* **TASK STATEMENT**: Only the lines from the beginning of the data below through the line that contains "[|b11 [|b12 [|b13" should be repeated, exactly as written.

* **EXTRACTED ENTRIES**:
(** ** The identifier and the static variables agree *)

Lemma fixup_keeps_fields data :
  length data = 16%nat -> Forall is_byte data ->
  decoded_timestamp (set_version_variant data) = decoded_timestamp data
  /\ decoded_counter (set_version_variant data) = decoded_counter data.
Proof.
  intros Hlen Hb.
  destruct data as [|b0 [|b1 [|b2 [|b3 [|b4 [|b5 [|b6 [|b7 [|b8 [|b9 [|b10
    [|b11 [|b12 [|b13 [|b14 [|b15 [|]]]]]]]]]]]]]]]]]; try discriminate.
  split; [reflexivity|].
  unfold decoded_counter, set_version_variant.
  repeat match goal with H : Forall _ (_ :: _) |- _ => apply Forall_cons_1 in H as [? H] end.
  change ((<[8%nat:=?v]> _) !!! 6%nat) with (uchar (Z.lor (Z.land b6 0x0f) 0x70)).
  change ((<[8%nat:=?v]> _) !!! 7%nat) with b7.
  change ((<[8%nat:=_]> _) !!! 8%nat) with (uchar (Z.lor (Z.land b8 0x3f) 0x80)).
  change ((_ :: _) !!! 6%nat) with b6. change ((_ :: _) !!! 7%nat) with b7.
  change ((_ :: _) !!! 8%nat) with b8.
  rewrite version_byte, variant_byte by assumption.
  Z.div_mod_to_equations; lia.
Qed.

(** C9: the timestamp and counter read from a returned identifier are the
    static variables the call leaves (the timestamp modulo 2^48), in both
    branches; setting version and variant changes neither field of a
    16-byte buffer. *)
Theorem identifier_matches_state st tp rs heap u st' :
  uuidv7 st tp rs heap = Returned u st' ->
  decoded_timestamp u = previous_timestamp st' mod 2 ^ 48
  /\ decoded_counter u = sequence_counter st'
  /\ (forall data, length data = 16%nat -> Forall is_byte data ->
        decoded_timestamp (set_version_variant data) = decoded_timestamp data
        /\ decoded_counter (set_version_variant data) = decoded_counter data).
Proof.
  intros Hcall.
  destruct (uuidv7_returned _ _ _ _ _ _ Hcall) as (tail & -> & _ & _ & Hsc & _).
  split; [apply decoded_timestamp_layout|].
  split; [apply decoded_counter_layout; exact Hsc|].
  exact fixup_keeps_fields.
Qed.
(** * OOP Foundation: the e-commerce model and the encapsulated bank account

    A shallow embedding of the classes of [08_comprehensive_project.py]
    (Address, Money, Product, User, the payment strategies, CartItem,
    ShoppingCart, Order) and of [BankAccount] and [SecureBankAccount] from
    [03_encapsulation.py], followed by the properties of these classes.

    Conventions of the embedding:
    - a method that can raise returns a [result]; a method that mutates
      [self] returns the new [self] next to its result, equal to the old one
      on every path that raises before the first assignment;
    - Python numbers ([int] and [float] mixed freely by the source) are a
      type [num] with the operations of the class [PyNum].  The definitions
      and the general theorems are stated for every [PyNum]; two instances
      are given, exact decimals ([Dec], over [Q]) and IEEE binary64 ([F64],
      over the primitive floats), the second one to evaluate the code on
      the numbers CPython really computes with;
    - objects that are shared between containers (products, cart lines) live
      in a [Heap] and are referred to by identity;
    - values the runtime supplies ([uuid.uuid4()], [datetime.now()], the
      SHA-256 digest) are arguments of the functions that read them.

    Not modelled: the string renderings ([__str__], [__repr__]), [__hash__],
    the read-only properties that only return a field and the creation
    timestamps. *)

From Stdlib Require Import ZArith QArith Qround Floats String Ascii List Lia.
From stdpp Require Import base option list gmap strings pretty.

Close Scope Q_scope.
Local Open Scope string_scope.
Local Open Scope Z_scope.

* **ANSWER TO THIS EXERCISE**:
(** ** The identifier and the static variables agree *)

Lemma fixup_keeps_fields data :
  length data = 16%nat -> Forall is_byte data ->
  decoded_timestamp (set_version_variant data) = decoded_timestamp data
  /\ decoded_counter (set_version_variant data) = decoded_counter data.
Proof.
  intros Hlen Hb.
  destruct data as [|b0 [|b1 [|b2 [|b3 [|b4 [|b5 [|b6 [|b7 [|b8 [|b9 [|b10
    [|b11 [|b12 [|b13 [|b14 [|b15 [|]]]]]]]]]]]]]]]]]; try discriminate.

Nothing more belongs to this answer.